In an opinion piece published 13 March for UK Defence Journal, I inquired: ‘What next for the UK–US special relationship?’ Given recent developments, the more urgent question now is whether it is time to re-evaluate it.
Since that time, President Trump’s unreserved and persistent censure of the UK has endured. He initially claimed he did not need the Royal Navy, or other partner vessels, to help secure passage through the Strait of Hormuz, then sought their support, only to later disparage British aircraft carriers as ‘toys’.
The President has also menaced withdrawal, stating that events in the Gulf hold no bearing on the US and others can resolve the repercussions of his actions. He persistently disparages the contributions of the UK and its allies in Afghanistan and Iraq.
However, it is not solely his doing. His inner circle of advisers, including the Vice President, Secretary of Defence/War, and Secretary of State, mirror his stance. All also continue to disseminate falsehoods about NATO and how partner nations have supposedly never offered assistance to the US.
Anyone acquainted with history knows that is manifestly false. The sole instance NATO’s Article 5 has ever been activated was by the United States after 9/11. The US did not provide aid to the UK’s (and incidentally, Israel’s) position in Suez (setting aside the validity of that conflict). Justifiable concerns exist regarding US backing for the UK during the Falklands War (indeed, the US Ambassador to the UN, Jeane Kirkpatrick, strenuously championed Argentina).

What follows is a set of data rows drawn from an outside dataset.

(* ===== verification/GaugeMetricFacts.v ===== *)
(** * Facts on the gauge metric

    The gauge metric satisfies the interface of metric producers; a bucket holds the first atoms of
    every key; the handlers terminate when no pulled event is a trigger, and do not otherwise. *)
From S2P Require Import Prelude UMap FieldValue DimensionKey DimensionKeyFacts Matchers Conditions.
From S2P Require Import Anomaly State MetricProducer CountMetric MetricShared GaugeMetric.

(** ** What a flush changes *)

(** The members a flush leaves alone. *)
Definition frame (p : GaugeMetricProducer) : GaugeConfig * ProducerConfig * ConditionState * Activity :=
  (gm_config p, mConfig (gm_base p), mCondition (gm_base p), mActivity (gm_base p)).

Lemma update_anomaly_keeps p :
  let q := updateCurrentSlicedBucketForAnomaly p in
  gm_base q = gm_base p ∧ gm_config q = gm_config p ∧ gm_pastBuckets q = gm_pastBuckets p
  ∧ gm_skippedBuckets q = gm_skippedBuckets p.
Proof.
  cbv zeta. unfold updateCurrentSlicedBucketForAnomaly. generalize (gm_sliced p) as l.
  intros l. revert p. induction l as [|[key [|[[|v fields] t] atoms]] l IH]; intros p; cbn [foldl];
    [done|apply IH| |].
  - apply (IH (set_fault EmptyVectorRead p)).
  - apply (IH (set_gm_anomaly (um_set key (gaugeVal (fv_value v)) (mCurrentSlicedBucketForAnomaly p)) p)).
Qed.

Lemma gauge_flushCurrent_fields t n p :
  let q := gauge_flushCurrentBucketLocked t n p in
  frame q = frame p ∧ mCurrentBucketStartTimeNs (gm_base q) = n
  ∧ mCurrentBucketNum (gm_base q) = mCurrentBucketNum (gm_base p) ∧ gm_sliced q = []
  ∧ (mAnomalyTrackers (gm_base p) = [] →
     mAnomalyTrackers (gm_base q) = [] ∧ gm_fault q = gm_fault p).
Proof.
  cbv zeta. unfold gauge_flushCurrentBucketLocked. cbv zeta. set (e := if t <? _ then t else _).
  set (p1 := if _ <=? _ then _ else _).
  assert (H1 : gm_base p1 = gm_base p ∧ gm_config p1 = gm_config p ∧ gm_fault p1 = gm_fault p)
    by (subst p1; by destruct (_ <=? _)).
  clearbody p1. destruct H1 as (Hb & Hc & Hf). rewrite Hb.
  destruct (update_anomaly_keeps p1) as (Ub & Uc & _ & _). unfold frame.
  destruct (mAnomalyTrackers (gm_base p)) as [|tr trs] eqn:Htr.
  - cbn. rewrite Hb, Hc, Htr. split_and!; done.
  - destruct (_ <? t); cbn; rewrite Ub, Hb, ?Uc, ?Hc; split_and!; done.
Qed.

Concurrently, the President has rescinded petroleum sanctions on Russia and Iran (the very country they are in conflict with!!!). Rational thought, prudence, and support for allies do not appear to be hallmarks of this administration. And it will require a considerable period for the US to regain what it squandered in an instant.
And it is striking that those in UK politics and on social media who were most vociferous, insisting that the UK back the US in a conflict about which we were not privy to prior discussion and do not concur on the lawfulness of, have now gone noticeably subdued. This is predictable, as the financial repercussions of the conflict are genuinely beginning to adversely affect the UK. Oil, petrol, gas, and electricity prices are on an escalating trajectory. Yet, matters have the prospect of significant deterioration.
Should this conflict persist, food prices are also on a rising trend. Farmers I know in the UK are already indicating that this will be a consequence stemming from both the rise in fuel and energy, and also the increase in fertiliser costs. Situations have the capacity for severe exacerbation. All as a result of decisions made by the US and Israel, seemingly lacking a coherent strategy or long-range foresight.
But what then concerning the Special Relationship?
As I noted in my earlier commentary: ‘In reality, questions have existed regarding the character and resilience of the “Special Relationship” for many years, posed by numerous US administrations. Some of these are legitimate inquiries focused on the UK’s reluctance to invest in defence or assert itself at critical junctures. Therefore, let’s not assume these questions are recent developments.’
When I was involved with Iraq, there were instances when personnel in the State Department and Department of Defense challenged the UK’s capacity or dedication to that conflict. They would frequently reference what we did (or, in their view, did not do in Basra). This prompted some rather intense debates (in which I participated) concerning the UK ‘abandoning its responsibilities’. So, let us not become too naïve or idealistic about this connection.
Perhaps all we are witnessing now is a harsher and more unvarnished revelation of what many in the US have long perceived: that the Special Relationship is contingent upon our adherence to their desires, and that UK concerns are largely secondary.
Maybe President Trump and his associates have rendered us a service by unambiguously exposing the contempt within the US system for the UK.
Contempt which is not entirely unjustifiable.
The UK drastically cut defence spending at the conclusion of the Cold War to secure a ‘peace dividend’. Despite subsequent governmental assertions, our military capacity on land, sea, and in the air is considerably diminished from what it was even a decade ago.
We do not allocate sufficient funds to defence because, in many respects, it is unfavorable among voters who desire improved social services and a better NHS, for instance. And successive UK governments have placed greater emphasis on such spending over military expenditure, assured by the assumption that the US would always compensate for the shortfall.
That comforting assumption has been utterly discredited by the Trump administration.
But, as I state, perhaps they have provided a benefit. Maybe it is time for us to internalize the lesson that if we wish to be regarded with gravitas, we need to behave responsibly and invest in cultivating genuine capacities. To perhaps recognize that our future in defence lies with Europe, not an undependable and faithless US.
Brexit has also eroded our standing in fiscal, economic, and political spheres. A pivotal element of the Special Relationship was the fact that both the US and mainland Europe viewed us as a liaison and channel to the other. We deliberately relinquished this role and thereby diminished our significance, especially to the US.
It is time for us, therefore, to acknowledge that our relationship with the US is akin to that with any other nation, determine a course of action with our European neighbours, who are currently more aligned with our principles, and increase our military expenditure. The Special Relationship is merely rhetorical under this administration. Let’s accept that and devise our subsequent steps.